Acording to Tom Harbuck, executive vice president of Jefferson Regional Medical Center in Pine Bluff, AHA played a vital role in implementing the Arkansas Health Information Exchange.

“One of the exciting features of the exchange is it’s going to really eliminate some of the barriers that had existed before between hospitals in sharing information,” Harbuck explained prior to the implementation. “We’re going to be able to use technology and move patient-centric information from one hospital to another in a secure environment and really stay centric to our goal of a better patient experience, improved quality of care, and gained efficiencies.”

Kristy Estrem, president of Mercy Hospital Berryville (formerly known as St. John’s Hospital), said the AHA leads the way in quality.

“Working and networking with the Arkansas Foundation for Medical Care,also Medicaid, they were able to have a program that provided incentives to hospitals who met certain quality thresholds and to be incentivized and have that availability to us is not only helpful to the hospitals, but it’s good for the patient,” she stated.
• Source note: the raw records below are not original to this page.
(* ===== verification/AsmRoundtrip.v ===== *)
(** * The encoder implements its tables, and the word determines the instruction *)

From S2P Require Import Prelude AsmReg AsmBitmask AsmOperand AsmInst AsmWf AsmEncode AsmSpec.

(** ** The encoder implements the tables *)

Lemma shl32_var w v k : unsigned w v → 0 ≤ k → 0 ≤ w ≤ 32 - k → shl32 v k = Z.shiftl v k.
Proof. intros. apply shl32_small; [lia|]. by eapply unsigned_weaken. Qed.

Ltac split_conjs :=
  repeat match goal with H : _ ∧ _ |- _ => destruct H end.

Ltac is_literal v := lazymatch v with Z0 => idtac | Zpos _ => idtac end.

Ltac shifts :=
  repeat match goal with
  | |- context [Z.shiftl ?v (total ?fs)] =>
      let t := eval vm_compute in (total fs) in change (total fs) with t
  | |- context [Z.shiftl ?v ?k] =>
      is_literal v; let t := eval vm_compute in (Z.shiftl v k) in change (Z.shiftl v k) with t
  | |- context [shl32 ?v ?k] =>
      first [ is_literal v; let t := eval vm_compute in (shl32 v k) in change (shl32 v k) with t
            | match goal with
              | H : unsigned ?w v |- _ => rewrite (shl32_var w v k H ltac:(lia) ltac:(lia))
              end ]
  end.
Ltac fold_literals :=
  repeat match goal with
  | |- context [Z.lor (Z.lor ?x ?v) ?w] =>
      is_literal v; is_literal w; rewrite <- (Z.lor_assoc x v w);
      let t := eval vm_compute in (Z.lor v w) in change (Z.lor v w) with t
  | |- context [Z.lor ?v ?w] =>
      is_literal v; is_literal w;
      let t := eval vm_compute in (Z.lor v w) in change (Z.lor v w) with t
  end.

(** Bring both sides to one left-nested or of shifted fields. *)
Ltac packs :=
  cbn [pack template form_of ldst_mode_form fields mode_fields app ldst_form ldst_mid] in *;
  shifts; rewrite ?Z.lor_assoc, ?Z.lor_0_r, ?Z.lor_0_l; fold_literals;
  rewrite ?Z.lor_0_r, ?Z.lor_0_l.

Lemma encode_pack i :
  fits (template (form_of i)) (fields i) → encode i = Ok (pack_inst i).
Proof.
  intros H. unfold encode, pack_inst. f_equal. destruct i.
  all: try match goal with op : SysOp |- _ => destruct op end.
  all: try match goal with op : FpIntConvertOp |- _ => destruct op end.
  all: try match goal with mode : AddrMode |- _ => destruct mode end.
  all: try match goal with
    | |- context [FpConvert ?rd] => destruct (FpReg.is_double rd) eqn:Hd end.
  all: cbn [form_of] in *; try rewrite Hd in *.
  all: cbn [template form_of ldst_mode_form fields mode_fields app ldst_form ldst_mid fits
            int_convert_bits] in *.
  all: unfold encode_mov_wide, encode_add_sub_imm, encode_add_sub_shifted,
    encode_add_sub_extended, encode_logical_imm, encode_logical_shifted,
    encode_bitfield, encode_data_proc_2, encode_data_proc_3, encode_data_proc_1,
    encode_cond_select, encode_adr, encode_adrp, encode_branch, encode_branch_cond,
    encode_compare_branch, encode_test_branch, encode_branch_reg,
    encode_branch_link_reg, encode_ret, encode_load_store_gp, encode_load_store_fp,
    encode_load_store_pair, encode_system, encode_fp_data_proc_1, encode_fp_convert,
    encode_fp_data_proc_2, encode_fp_compare, encode_fp_cond_select, encode_fp_imm_move,
    encode_fp_to_gp, encode_gp_to_fp, encode_fp_int_convert, encode_fp_madd.
  all: try rewrite Hd in *.
  all: cbn [int_convert_bits] in *; cbv beta iota zeta; split_conjs.
  all: try match goal with
    | |- context [let '(_, _) := ?p in _] => destruct p; cbn [fst snd] in * end.
  all: unfold encode_load_store_common.
  all: try match goal with
    | |- context [if ?b then 1 else 0] => change (if b then 1 else 0) with (b2z b) end.
  all: packs; try done.
  (* Svc: the fixed low bit comes first in the code *)
  rewrite <- Z.lor_assoc, (Z.lor_comm (Z.shiftl _ _) 1), Z.lor_assoc. done.
Qed.

(** ** Well-formed instructions fill their fields *)

Lemma bit_unsigned b : unsigned 1 (b2z b).
Proof. apply b2z_unsigned. lia. Qed.

Lemma branch_encoding_field b o :
  1 ≤ b < 32 → BranchOffset.wf b o →
  unsigned b (BranchOffset.encoding o) ∧
  to_signed b (BranchOffset.encoding o) = BranchOffset.word_off o.
Proof.
  intros Hb [<- Ho]. unfold BranchOffset.encoding. rewrite shl32_1 by lia.
  apply signed_field; [lia| |done]. rewrite Z.ones_equiv. lia.
Qed.
Lemma simm9_encoding_field o :
  Simm9.wf o →
  unsigned 9 (Simm9.encoding o) ∧ to_signed 9 (Simm9.encoding o) = Simm9.off o.
Proof. intros H. by apply signed_field. Qed.
Lemma simm7_encoding_field n o :
  SImm7Scaled.wf n o →
  unsigned 7 (SImm7Scaled.encoding o) ∧
  to_signed 7 (SImm7Scaled.encoding o) = SImm7Scaled.scaled o.
Proof. intros [_ H]. by apply signed_field. Qed.

Lemma size_opc_unsigned op :
  unsigned 2 (fst (size_opc op)) ∧ unsigned 2 (snd (size_opc op)).
Proof. destruct op as [| |[]| | |[]| | | | |]; done. Qed.

Lemma mov_wide_hw_unsigned (b : bool) shift :
  0 ≤ shift ≤ (if b then 48 else 16) → unsigned 2 (shift / 16).
Proof.
  intros H. split; [apply Z.div_pos|apply Z.div_lt_upper_bound]; destruct b; lia.
Qed.

Lemma test_bit_fields bit :
  0 ≤ bit ≤ 63 →
  unsigned 1 (Z.land (Z.shiftr bit 5) 1) ∧ unsigned 5 (Z.land bit 0x1F) ∧
  Z.land (Z.shiftr bit 5) 1 * 32 + Z.land bit 0x1F = bit.
Proof.
  intros H. rewrite Z.shiftr_div_pow2 by lia. change (2 ^ 5) with 32.
  assert (0 ≤ bit / 32 < 2) as Hq.
  { split; [apply Z.div_pos|apply Z.div_lt_upper_bound]; lia. }
  assert (Z.land (bit / 32) 1 = bit / 32) as ->.
  { etransitivity; [apply (Z.land_ones _ 1); lia|]. by apply Z.mod_small. }
  assert (Z.land bit 0x1F = bit mod 32) as -> by (apply (Z.land_ones _ 5); lia).
  pose proof (Z.div_mod bit 32 ltac:(lia)). pose proof (Z.mod_pos_bound bit 32 ltac:(lia)).
  unfold unsigned. change (2 ^ 1) with 2. change (2 ^ 5) with 32. lia.
Qed.

Create HintDb fields.
#[export] Hint Resolve bit_unsigned Reg.Reg_encoding_unsigned FpReg.FpReg_encoding_unsigned
  Cond.Cond_code_unsigned RegExtend.RegExtend_amount_unsigned : fields.

(** The range of one field. *)
Ltac field_range :=
  match goal with
  | |- unsigned _ (size_opc _).1 => apply size_opc_unsigned
  | |- unsigned _ (size_opc _).2 => apply size_opc_unsigned
  | |- unsigned _ (b2z _) => apply bit_unsigned
  | |- unsigned _ (sf _) => apply bit_unsigned
  | |- unsigned _ (ShiftKind_encoding ?k) => by destruct k
  | |- unsigned _ (ExtendKind_encoding ?k) => by destruct k
  | |- unsigned _ (ext_option ?k) => by destruct k
  | |- unsigned _ (data_proc_1_opcode ?op ?b) => by destruct op, b
  | |- unsigned _ (if ?b then _ else _) => by destruct b
  | |- unsigned _ (BranchOffset.encoding _) => apply branch_encoding_field; [lia|done]
  | |- unsigned _ (Simm9.encoding _) => by apply simm9_encoding_field
  | |- unsigned _ (SImm7Scaled.encoding _) => by eapply simm7_encoding_field
  | |- unsigned _ (AdrOffset.encoding _).1 => by apply imm21_fields_spec
  | |- unsigned _ (AdrOffset.encoding _).2 => by apply imm21_fields_spec
  | |- unsigned _ (AdrpOffset.encoding _).1 => by apply imm21_fields_spec
  | |- unsigned _ (AdrpOffset.encoding _).2 => by apply imm21_fields_spec
  | |- unsigned _ (_ / 16) => eapply mov_wide_hw_unsigned; split; eassumption
  | |- unsigned _ (Z.land _ 1) => apply test_bit_fields; case_match; lia
  | |- unsigned _ (Z.land _ 31) => apply test_bit_fields; case_match; lia
  | |- unsigned _ (?f ?op) => is_var op; by destruct op
  | |- unsigned _ (?f ?op).1 => is_var op; by destruct op
  | |- unsigned _ (?f ?op).2 => is_var op; by destruct op
  end.

(** Split an instruction by its form. *)
Ltac by_form i :=
  destruct i;
  try match goal with op : SysOp |- _ => destruct op end;
  try match goal with op : FpIntConvertOp |- _ => destruct op end;
  try match goal with mode : AddrMode |- _ => destruct mode end;
  cbn [form_of ldst_mode_form];
  try match goal with
    | |- context [if FpReg.is_double ?rd then F_FcvtToD else _] =>
        destruct (FpReg.is_double rd) eqn:? end.

Lemma wf_fits i : wf_inst i → fits (template (form_of i)) (fields i).
Proof.
  intros H. by_form i.
  all: cbn [fits template ldst_mode_form fields mode_fields app ldst_form ldst_mid wf_inst
            mode_wf int_convert_bits] in *;
    unfold wf2, fwf2, LogicalImm.wf, UScaledImm12.wf, FpImm8.wf, RegOffset.wf in *;
    split_conjs; split_and?; try done; eauto 2 with fields.
  all: field_range.
Qed.

(** ** Decoding the fields *)

Lemma z2b_b2z b : z2b (b2z b) = b.
Proof. by destruct b. Qed.
Lemma add_sub_of_code op : add_sub_of (b2z (is_sub op)) = op.
Proof. by destruct op. Qed.
Lemma mov_wide_of_code op : of_code mov_wide_opc mov_wide_ops (mov_wide_opc op) = Some op.
Proof. by destruct op. Qed.
Lemma logical_imm_of_code op :
  of_code logical_imm_opc logical_imm_ops (logical_imm_opc op) = Some op.
Proof. by destruct op. Qed.
Lemma logical_shift_of_code op :
  of_code2 logical_shift_opc logical_shift_ops
    (logical_shift_opc op).1 (logical_shift_opc op).2 = Some op.
Proof. by destruct op. Qed.
Lemma bitfield_of_code op : of_code bitfield_opc bitfield_ops (bitfield_opc op) = Some op.
Proof. by destruct op. Qed.
Lemma data_proc_2_of_code op :
  of_code data_proc_2_opcode data_proc_2_ops (data_proc_2_opcode op) = Some op.
Proof. by destruct op. Qed.
Lemma data_proc_3_of_code op :
  of_code2 data_proc_3_opcode data_proc_3_ops
    (data_proc_3_opcode op).1 (data_proc_3_opcode op).2 = Some op.
Proof. by destruct op. Qed.
Lemma data_proc_1_of_code op b :
  of_code (λ o, data_proc_1_opcode o b) data_proc_1_ops (data_proc_1_opcode op b) = Some op.
Proof. by destruct op, b. Qed.
Lemma cond_select_of_code op :
  of_code2 cond_select_bits cond_select_ops
    (cond_select_bits op).1 (cond_select_bits op).2 = Some op.
Proof. by destruct op. Qed.
Lemma shift_of_code k : of_code ShiftKind_encoding shift_kinds (ShiftKind_encoding k) = Some k.
Proof. by destruct k. Qed.
Lemma extend_of_code k :
  of_code ExtendKind_encoding extend_kinds (ExtendKind_encoding k) = Some k.
Proof. by destruct k. Qed.
Lemma ldst_of_code op :
  of_code2 size_opc ldst_ops (size_opc op).1 (size_opc op).2 = Some op.
Proof. destruct op as [| |[]| | |[]| | | | |]; done. Qed.
Lemma ldst_extend_of_code e : of_code ext_option ldst_extends (ext_option e) = Some e.
Proof. by destruct e. Qed.
Lemma pair_index_of_code i : of_code pair_index_mode pair_indexes (pair_index_mode i) = Some i.
Proof. by destruct i. Qed.
Lemma fp_unary_of_code op : of_code fp_unary_opcode fp_unary_ops (fp_unary_opcode op) = Some op.
Proof. by destruct op. Qed.
Lemma fp_bin_of_code op : of_code fp_bin_opcode fp_bin_ops (fp_bin_opcode op) = Some op.
Proof. by destruct op. Qed.

Lemma fp_size_code (b : bool) : ((if b then 3 else 2) =? 3) = b.
Proof. by destruct b. Qed.
Lemma pair_opc_code (b : bool) : ((if b then 2 else 0) =? 2) = b.
Proof. by destruct b. Qed.

Create Rewrite HintDb codes.
#[export] Hint Rewrite z2b_b2z add_sub_of_code mov_wide_of_code logical_imm_of_code
  logical_shift_of_code bitfield_of_code data_proc_2_of_code data_proc_3_of_code
  data_proc_1_of_code cond_select_of_code shift_of_code extend_of_code ldst_of_code
  ldst_extend_of_code pair_index_of_code fp_unary_of_code fp_bin_of_code fp_size_code
  pair_opc_code Z.eqb_refl : codes.

Lemma rz_as_zr r b : b = Reg.is64 r → rz (Reg.encoding r) b = as_zr r.
Proof. by intros ->. Qed.
Lemma rs_as_sp r b : b = Reg.is64 r → rs (Reg.encoding r) b = as_sp r.
Proof. by intros ->. Qed.
Lemma of_bits_encoding r b : b = FpReg.is_double r → FpReg.of_bits (FpReg.encoding r) b = r.
Proof. intros ->. apply FpReg.FpReg_of_bits_id. Qed.
Lemma fz_encoding r b : b = FpReg.is_double r → fz (FpReg.encoding r) (b2z b) = r.
Proof. unfold fz. rewrite z2b_b2z. apply of_bits_encoding. Qed.
Lemma branch_of_encoding b o :
  1 ≤ b < 32 → BranchOffset.wf b o → branch_of b (BranchOffset.encoding o) = o.
Proof.
  intros Hb Ho. unfold branch_of. destruct (branch_encoding_field b o Hb Ho) as [_ ->].
  destruct o as [b' w]. by destruct Ho as [[= ->] _].
Qed.
Lemma simm9_of_encoding o : Simm9.wf o → simm9_of (Simm9.encoding o) = o.
Proof. intros [_ Ho]%simm9_encoding_field. unfold simm9_of. rewrite Ho. by destruct o. Qed.
Lemma imm21_of_fields x :
  signed 21 x → imm21_value ((imm21_fields x).1, (imm21_fields x).2) = x.
Proof. intros H. rewrite <- surjective_pairing. by apply imm21_fields_spec. Qed.
Lemma mov_wide_shift shift : shift mod 16 = 0 → shift / 16 * 16 = shift.
Proof. intros H. pose proof (Z.div_mod shift 16 ltac:(lia)). lia. Qed.

(** Field by field, an operand rebuilt from its encoding is the operand. *)
Ltac same_operand :=
  match goal with
  | |- ?x = ?x => reflexivity
  | |- rz _ _ = as_zr _ => apply rz_as_zr; congruence
  | |- rs _ _ = as_sp _ => apply rs_as_sp; congruence
  | |- FpReg.of_bits _ _ = _ => apply of_bits_encoding; congruence
  | |- fz _ _ = _ => apply fz_encoding; congruence
  | |- (if ?b then _ else _) = (if ?b then _ else _) => destruct b; same_operand
  | |- branch_of _ _ = _ => apply branch_of_encoding; [lia|done]
  | |- simm9_of _ = _ => by apply simm9_of_encoding
  | |- _ / 16 * 16 = _ => by apply mov_wide_shift
  | |- imm21_value _ = _ => by apply imm21_of_fields
  | |- to_signed 7 _ = _ => by eapply simm7_encoding_field
  | |- Z.land _ 1 * 32 + _ = _ => apply test_bit_fields; case_match; lia
  | |- Some _ = Some _ => f_equal; same_operand
  | |- _ = ?x => is_var x; destruct x; simpl in *; f_equal; same_operand
  | |- _ _ = _ _ => progress f_equal; same_operand
  | |- _ => congruence
  end.

Lemma rebuild_fields i : wf_inst i → rebuild (form_of i) (fields i) = Some (canon i).
Proof.
  intros H. by_form i.
  all: cbn [rebuild fields mode_fields wf_inst mode_wf canon canon_mode int_convert_bits] in *;
    unfold wf2, fwf2, LogicalImm.wf, UScaledImm12.wf, FpImm8.wf, RegOffset.wf, SImm7Scaled.wf
      in *; split_conjs.
  all: repeat match goal with
    | E : FpReg.is_double ?r = _, H : _ = negb (FpReg.is_double ?r) |- _ =>
        rewrite E in H; simpl in H
    end.
  all: unfold sf, reg_offset_of, ldst_of, fp_ldst_of; autorewrite with codes; simpl.
  all: autorewrite with codes; simpl.
  all: try match goal with
    | Hi : LogicalImm.is64 ?imm = _, H : decode_bitmask _ _ _ _ = Some (LogicalImm.value ?imm)
        |- _ => rewrite <- Hi, H; simpl
    end.
  all: same_operand.
Qed.

(** ** A word matches one form only *)

Lemma templates_conflict :
  forallb (λ f, forallb (λ g, bool_decide (f = g) || conflict (template f) (template g))
                  all_forms) all_forms = true.
Proof. vm_compute. reflexivity. Qed.

Lemma elem_of_all_forms f : In f all_forms.
Proof. destruct f; cbn; tauto. Qed.

Lemma template_widths f : Forall (λ f, 0 ≤ fwidth f) (template f).
Proof. destruct f; repeat constructor; done. Qed.

Lemma template_total f : total (template f) = 32.
Proof. by destruct f. Qed.

Lemma one_form f g word :
  matches (template f) word = true → matches (template g) word = true → f = g.
Proof.
  intros Hf Hg. pose proof templates_conflict as Hc.
  rewrite forallb_forall in Hc. specialize (Hc f (elem_of_all_forms f)).
  rewrite forallb_forall in Hc. specialize (Hc g (elem_of_all_forms g)).
  apply orb_prop in Hc as [Hc%bool_decide_eq_true|Hc]; [done|].
  pose proof (conflict_not_both _ _ word (template_widths f) (template_widths g) Hc Hf).
  congruence.
Qed.

Lemma find_form f word :
  matches (template f) word = true →
  List.find (λ f, matches (template f) word) all_forms = Some f.
Proof.
  intros Hf. destruct (List.find _ all_forms) as [g|] eqn:E.
  - apply find_Some_elem in E as [_ Hg]. f_equal. by eapply one_form.
  - rewrite find_None_elem in E. rewrite E in Hf; [done|].
    apply list_elem_of_In, elem_of_all_forms.
Qed.

Lemma disassemble_pack i : wf_inst i → disassemble (pack_inst i) = Some (canon i).
Proof.
  intros H. pose proof (wf_fits i H) as Hfit. unfold disassemble, pack_inst.
  rewrite (find_form _ _ (matches_pack _ _ Hfit)). simpl.
  rewrite unpack_pack by done. by apply rebuild_fields.
Qed.

Lemma encode_wf i :
  wf_inst i → encode i = Ok (pack_inst i) ∧ unsigned 32 (pack_inst i).
Proof.
  intros H%wf_fits. split; [by apply encode_pack|].
  rewrite <- (template_total (form_of i)). by apply pack_unsigned.
Qed.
Estrem added that AHA provides a unified core for the voices of rural and urban hospitals, helping them to join together to affect change statewide.

Involving membership in the future
In the video, Ryall candidly noted, “The rules and regulations are coming. And the devil is in the details. It will be over the next 10 years that the details will come out on healthcare reform and its true effect on hospitals.”

As a result, he feels that it’s important for the association to have good relations with the state’s congressional delegation in order to shape the regulations so they’re favorable to hospitals.

“The public is going to play an important role in healthcare reform,” Harbuck stated. “It’s going to play an important role in how we utilize technology. The advent of the smartphone is giving people access to information they’ve never had before, but likewise, we’re able to take these devices and put them in the hands of physicians, put them in the hands of nurses, and put them in the hands of clinicians that work in our environment and utilize this technology in a very mobile environment, in a very meaningful environment, and exchange information so that they have it at their hand, at their fingertips, at the time they need to care for that patient, at the time they need to make that decision, at the time that it’s most important. “

Matthews said AHA is no stronger than its membership as a whole.

“It is absolutely essential that every member hospital be involved and take part in AHA activities, have their say-so about what’s going on in the business, because we need every hospital to remain strong.”